*Exercise objective*
Copy every line of the following data that includes the string "order".

*The input*
■ ■ ■ ■
(** * II-20: the per-session learning and suggestion core

    A shallow embedding of the session core of II-20 (package [aimodel] and
    [data.CollectionIndex]) and the properties of it that the specification
    states.

    Conventions of the embedding.
    - Python integers are [Z]; image and bucket identifiers are integers.
    - A Python [dict] is an association list in insertion order ([dict]);
      a [set] of integers is a [gset Z].
    - A method that mutates [self] is a state transformer [M S A]: it maps
      the state before the call to an outcome (a value or a raised
      exception) and the state after it.  The state after a raise is the
      state reached when the exception left the method: Python rolls
      nothing back.
    - Classifier scores are exact rationals ([Q]); the results of float
      division are [npfloat]s, which add the infinities and NaN that numpy
      produces on division by zero.
    - The classifier, the feature store, the ranking by the collection
      index and the random number generator are external collaborators:
      they are the fields of the class [Externals]. *)

From Stdlib Require Import ZArith QArith Qminmax Qround Qabs Lqa List Bool Lia Sorting.Permutation.
From stdpp Require Import base list gmap sets strings sorting pretty.

Local Open Scope Z_scope.

(** ** Exceptions and the state-and-exception monad *)

Inductive exn : Type :=
| ValueError
| KeyError
| TypeError
| IndexError
| OverflowError
| AttributeError
| BucketNotActiveError.

(** [class DatasetExhaustedError: pass] (SeenImages.py) does not derive from
    [BaseException]: in Python 3 the statement [raise DatasetExhaustedError]
    raises [TypeError].  No statement below depends on which exception it is. *)
Definition DatasetExhaustedError : exn := TypeError.

Inductive result (A : Type) : Type :=
| Ok (a : A)
| Raise (e : exn).
Arguments Ok {A} a.
Arguments Raise {A} e.

Definition is_raise {A} (r : result A) : Prop :=
  match r with Ok _ => False | Raise _ => True end.

Definition is_ok {A} (r : result A) : Prop :=
  match r with Ok _ => True | Raise _ => False end.

Definition M (S A : Type) : Type := S -> result A * S.

Definition ret {S A} (a : A) : M S A := fun s => (Ok a, s).

Definition raise {S A} (e : exn) : M S A := fun s => (Raise e, s).

Definition bind {S A B} (c : M S A) (k : A -> M S B) : M S B :=
  fun s => match c s with
           | (Ok a, s') => k a s'
           | (Raise e, s') => (Raise e, s')
           end.

Definition get {S} : M S S := fun s => (Ok s, s).

Definition put {S} (s : S) : M S unit := fun _ => (Ok tt, s).

Definition modify {S} (f : S -> S) : M S unit := fun s => (Ok tt, f s).

(** [try: c except e: h] for one exception class [e]. *)
Definition try_except {S A} (c : M S A) (handles : exn -> bool) (h : M S A) : M S A :=
  fun s => match c s with
           | (Ok a, s') => (Ok a, s')
           | (Raise e, s') => if handles e then h s' else (Raise e, s')
           end.

(** A pure computation that may raise, run inside a method. *)
Definition lift_result {S A} (r : result A) : M S A := fun s => (r, s).

(** Run a method of a component that is a field of the state. *)
Definition zoom {S T A} (proj : S -> T) (upd : T -> S -> S) (c : M T A) : M S A :=
  fun s => let '(r, t') := c (proj s) in (r, upd t' s).

Declare Scope monad_scope.
Delimit Scope monad_scope with monad.
Notation "x <- c ;; k" := (bind c (fun x => k))
  (at level 100, c at next level, right associativity) : monad_scope.
Notation "c ;;; k" := (bind c (fun _ => k))
  (at level 100, right associativity) : monad_scope.

(** [for x in l: body x] *)
Fixpoint for_each {S A} (l : list A) (body : A -> M S unit) : M S unit :=
  match l with
  | [] => ret tt
  | x :: l' => bind (body x) (fun _ => for_each l' body)
  end.

(** ** Python built-ins *)

Definition len {A} (l : list A) : Z := Z.of_nat (length l).

(** [l[:n]] *)
Definition py_take {A} (n : Z) (l : list A) : list A :=
  if n <? 0 then take (length l - Z.to_nat (- n)) l else take (Z.to_nat n) l.

(** [l[1:]] *)
Definition py_tail {A} (l : list A) : list A := drop 1 l.

(** [range(n)] *)
Definition py_range (n : Z) : list Z := map Z.of_nat (seq 0 (Z.to_nat n)).

(** [l.index(x)]: the first position of [x], [ValueError] when absent. *)
Fixpoint py_index (x : Z) (l : list Z) : result nat :=
  match l with
  | [] => Raise ValueError
  | y :: l' => if Z.eqb y x then Ok O
               else match py_index x l' with
                    | Ok i => Ok (S i)
                    | Raise e => Raise e
                    end
  end.

(** [del l[i]] for [i >= 0]: [IndexError] out of range. *)
Definition py_del {A} (i : nat) (l : list A) : result (list A) :=
  if Nat.ltb i (length l) then Ok (delete i l) else Raise IndexError.

(** [x in l] *)
Definition py_in (x : Z) (l : list Z) : bool := existsb (Z.eqb x) l.

(** [sum(l)] *)
Definition py_sum (l : list Z) : Z := fold_left Z.add l 0.

(** A [dict] with integer keys, in insertion order. *)
Definition dict (V : Type) : Type := list (Z * V).

Fixpoint dict_get {V} (k : Z) (d : dict V) : option V :=
  match d with
  | [] => None
  | (k', v) :: d' => if Z.eqb k' k then Some v else dict_get k d'
  end.

(** [d[k]]: [KeyError] when absent. *)
Definition dict_lookup {V} (k : Z) (d : dict V) : result V :=
  match dict_get k d with
  | Some v => Ok v
  | None => Raise KeyError
  end.

(** [d[k] = v]: in place when the key is there, appended otherwise. *)
Fixpoint dict_set {V} (k : Z) (v : V) (d : dict V) : dict V :=
  match d with
  | [] => [(k, v)]
  | (k', v') :: d' => if Z.eqb k' k then (k', v) :: d' else (k', v') :: dict_set k v d'
  end.

(** [del d[k]] *)
Fixpoint dict_del {V} (k : Z) (d : dict V) : dict V :=
  match d with
  | [] => []
  | (k', v') :: d' => if Z.eqb k' k then d' else (k', v') :: dict_del k d'
  end.

Definition dict_keys {V} (d : dict V) : list Z := map fst d.

(** [k in d] *)
Definition dict_mem {V} (k : Z) (d : dict V) : bool :=
  match dict_get k d with Some _ => true | None => false end.

(** ** Floats as numpy produces them *)

Inductive npfloat : Type :=
| Fin (q : Q)
| PInf
| NInf
| NaN.

(** [a < b] on floats; every comparison with NaN is false. *)
Definition fl_lt (a b : npfloat) : bool :=
  match a, b with
  | NaN, _ | _, NaN => false
  | Fin p, Fin q => negb (Qle_bool q p)
  | NInf, NInf => false
  | NInf, _ => true
  | _, NInf => false
  | PInf, _ => false
  | Fin _, PInf => true
  end.

(** [max(a, b)] of the built-in: [b] when [b > a], else [a]. *)
Definition py_max (a b : npfloat) : npfloat := if fl_lt a b then b else a.

(** [min(a, b)] of the built-in: [b] when [b < a], else [a]. *)
Definition py_min (a b : npfloat) : npfloat := if fl_lt b a then b else a.

(** [s / b] on numpy floats: a zero divisor gives NaN or an infinity (with a
    warning), not [ZeroDivisionError]. *)
Definition np_div (s b : Q) : npfloat :=
  if Qeq_bool b 0 then
    if Qeq_bool s 0 then NaN
    else if Qle_bool 0 s then PInf else NInf
  else Fin (s / b).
■ ■ ■ ■
*Task output*
    - A Python [dict] is an association list in insertion order ([dict]);
(** A [dict] with integer keys, in insertion order. *)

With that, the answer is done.